Wayne (Pennsylvania)
We need to hear and remember this story, and others like it to see our way through the darkness and growing hatred that is resurgent in our time.
Voisin (MA)
Thank you. While I normally avoid stories that are sentimental, I am glad I read this one. Best wishes to you and to David
sophia (bangor, maine)
@Voisin Sentimental? This is an epic hero's journey. No sentimentality here.
Elizabeth (Portland, Maine)
Thank you for this inspiring story. Perhaps today, just one day, we can act with charity and love towards all we come in contact with?
Jill (Portland, Maine)
@Elizabeth Another inspirational and powerful story of survival. Working her in Portland with different asylum seekers, it is sadly a fact that the cruelity of hatred still exists around the world. Will we ever learn from history or just keep repeating it.

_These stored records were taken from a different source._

(* ===== verification/Gamm.v ===== *)
(** The keeper of constant function market pools: x/gamm/keeper (pool.go, pool_service.go, swap.go,
    share.go, total_liquidity.go, invariants.go), over the pool interface of x/gamm/types/pool.go.

    The pools a keeper method works on are pointers that the pool's methods change; here those methods
    return the pool they leave, and the method that writes it takes it on.  A pool that an error leaves
    half changed is dropped with the transaction.  Gas is not modelled, so the recovers that tell running
    out of gas from other panics give one error.  Not modelled: migration records (migrate.go), genesis,
    queries, and events. *)
From stdpp Require Import prelude strings list gmap sorting.
From S2P Require Import Prelude.
From S2P Require Import GoBig.
From S2P Require Import SdkDec.
From S2P Require Import Decimal.
From S2P Require Import DecimalText.
From S2P Require Import SdkCoins.
From S2P Require Import GoState.
From S2P Require Import SigFig.
From S2P Require Import CLPool.
From S2P Require Import PoolManager.
From S2P Require Import Stableswap.
Local Open Scope Z_scope.

Module Gamm.

(** *** types/pool.go *)

(** [PoolAmountOutExtension], the methods beyond [CFMMPoolI] that the keeper calls *)
Record PoolAmountOutExtension (P : Type) := {
  CalcTokenInShareAmountOut : string → SdkInt.t → Dec.t → outcome SdkInt.t;
  IncreaseLiquidity : SdkInt.t → coin.Coins → outcome P;
  ExtExitSwapExactAmountOut : coin.Coin → SdkInt.t → outcome (SdkInt.t * P)
}.
Arguments CalcTokenInShareAmountOut {_} _.
Arguments IncreaseLiquidity {_} _.
Arguments ExtExitSwapExactAmountOut {_} _.

(** [CFMMPoolI], with the type assertions of the keeper: [PokePool] is the identity for a pool that is no
    [WeightedPoolExtension]. *)
Class CFMMPoolI (P : Type) : Type := {
  GetId : P → Z;
  GetAddress : P → outcome addr.AccAddress;
  GetSpreadFactor : P → Dec.t;
  GetExitFee : P → Dec.t;
  IsActive : P → bool;
  GetTotalShares : P → SdkInt.t;
  PoolLiquidity : P → coin.Coins;
  SpotPrice : P → string → string → outcome BigDec.t;
  JoinPool : P → coin.Coins → Dec.t → outcome (SdkInt.t * P);
  PoolJoinPoolNoSwap : P → coin.Coins → Dec.t → outcome (SdkInt.t * P);
  PoolExitPool : P → SdkInt.t → Dec.t → outcome (coin.Coins * P);
  SwapOutAmtGivenIn : P → coin.Coins → string → Dec.t → outcome (coin.Coin * P);
  PoolCalcOutAmtGivenIn : P → coin.Coins → string → Dec.t → outcome coin.Coin;
  SwapInAmtGivenOut : P → coin.Coins → string → Dec.t → outcome (coin.Coin * P);
  PoolCalcInAmtGivenOut : P → coin.Coins → string → Dec.t → outcome coin.Coin;
  PokePool : Z → P → P;
  asAmountOut : P → option (PoolAmountOutExtension P);
  asStableswap : P → option Stableswap.Pool;
  ofStableswap : Stableswap.Pool → P;
  isBalancer : P → bool;
}.

(** *** The other keepers *)

(** [banktypes.Metadata] *)
Record DenomUnit := { UnitDenom : string; Exponent : Z; Aliases : list string }.
Record Metadata := { Description : string; DenomUnits : list DenomUnit; Base : string; Display : string }.
(** The bank keeper, and a method of [sdk.Coins]. *)
Class Bank : Type := {
  Balances : Type;
  SendCoins : addr.AccAddress → addr.AccAddress → coin.Coins → Balances → outcome Balances;
  SendCoinsFromModuleToAccount : string → addr.AccAddress → coin.Coins → Balances → outcome Balances;
  SendCoinsFromAccountToModule : addr.AccAddress → string → coin.Coins → Balances → outcome Balances;
  MintCoins : string → coin.Coins → Balances → outcome Balances;
  BurnCoins : string → coin.Coins → Balances → outcome Balances;
  SetDenomMetaData : Metadata → Balances → Balances;
  GetAllBalances : Balances → addr.AccAddress → coin.Coins;
  IsAllGTE : coin.Coins → coin.Coins → bool;
}.

(** *** The store; [now] is the block time. *)

Record state (P W : Type) := {
  pools : gmap Z P;
  denomLiquidity : gmap string SdkInt.t;
  now : Z;
  balances : W
}.
Arguments pools {_ _} _.
Arguments denomLiquidity {_ _} _.
Arguments now {_ _} _.
Arguments balances {_ _} _.
Definition set_pools {P W} f (s : state P W) : state P W :=
  {| pools := f (pools s); denomLiquidity := denomLiquidity s; now := now s; balances := balances s |}.
Definition set_denomLiquidity {P W} f (s : state P W) : state P W :=
  {| pools := pools s; denomLiquidity := f (denomLiquidity s); now := now s; balances := balances s |}.
Definition set_balances {P W} w (s : state P W) : state P W :=
  {| pools := pools s; denomLiquidity := denomLiquidity s; now := now s; balances := w |}.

Blue Collar 30 Plus (Bethlehem Pa)
A beautiful story that had emerged from something so horrific.This should be made into a movie!Thank you!
Miguel (Argentina)
Great story, great life, my respects to both Mr. and Ms.
Fernando M. Libenson (Temperley, Buenos Aires, Argentina)
Extraordinary, amazing, and deeply moving story. But, alas, extremely exceptional. I was touched by how, after so many years, and with a bare thread of her senses, she still had a feeling of guilt.
Lamise (Philadelphia, PA)
My goodness. What a beautiful and moving story. I tear up pretty easily so, needless to say, my eyes were definitely moist after reading this.
Christopher (Minneapolis)
Moved to tears by this beautiful story, thanks Karen.
John (coventry., r.i.)
Such an incredible wonderful story. True love at its best. Glad it was shared.
Nial McCabe (Morris County, NJ)
Thank you for publishing this article. I rarely cry....but this one got to me. Two people, brought together in a real-life horror story, display courage, passion and decency. Two lives well lived.
Laura (New York)
This beautiful story moved me to tears.
PhilipofVirginia (Charlottesville, Virginia)
Speechless after such a wonderful tale of life. Thank you
Patricia/Florida (SWFL)
I can't remember ever being as moved by a story as I am this minute. I can't ever remember tearing up, either. Keren Blankfeld, you have given us a masterpiece with writing that captured -- really captured -- the incredible lives of two people who survived and never forgot. Thank you.
Jo Cicale (Saugerties Ny)
I, too, am teary-eyed.
Paul (NC)
Keren, you did a remarkable job in translating this experience to us all... thank you so much for that. When working with survivors in the Ben-Gurion Society in Miami during the late 80's, their stories changed my life dramatically. I never thought I'd hear another told in the manner and impact I know so well, and you did it.
Katie (Virginia)
As I wipe away tears, I’m sure this will be the most poignant article I read in today’s paper. Thank you for sharing their story.
Ed (forest, va)
Love overcomes all. God Bless them both.
Cincinnati (Cincinnati)
I read Modern Love column in NY Times. This story can easily one of the top Modern Love story. I am so touched by how two souls can remain in love in spite of all that comes their way. To experience such love is truly a GIFT.
Nan (Beachwood, NJ)
What an incredible story. Thank you, NYT, for publishing this.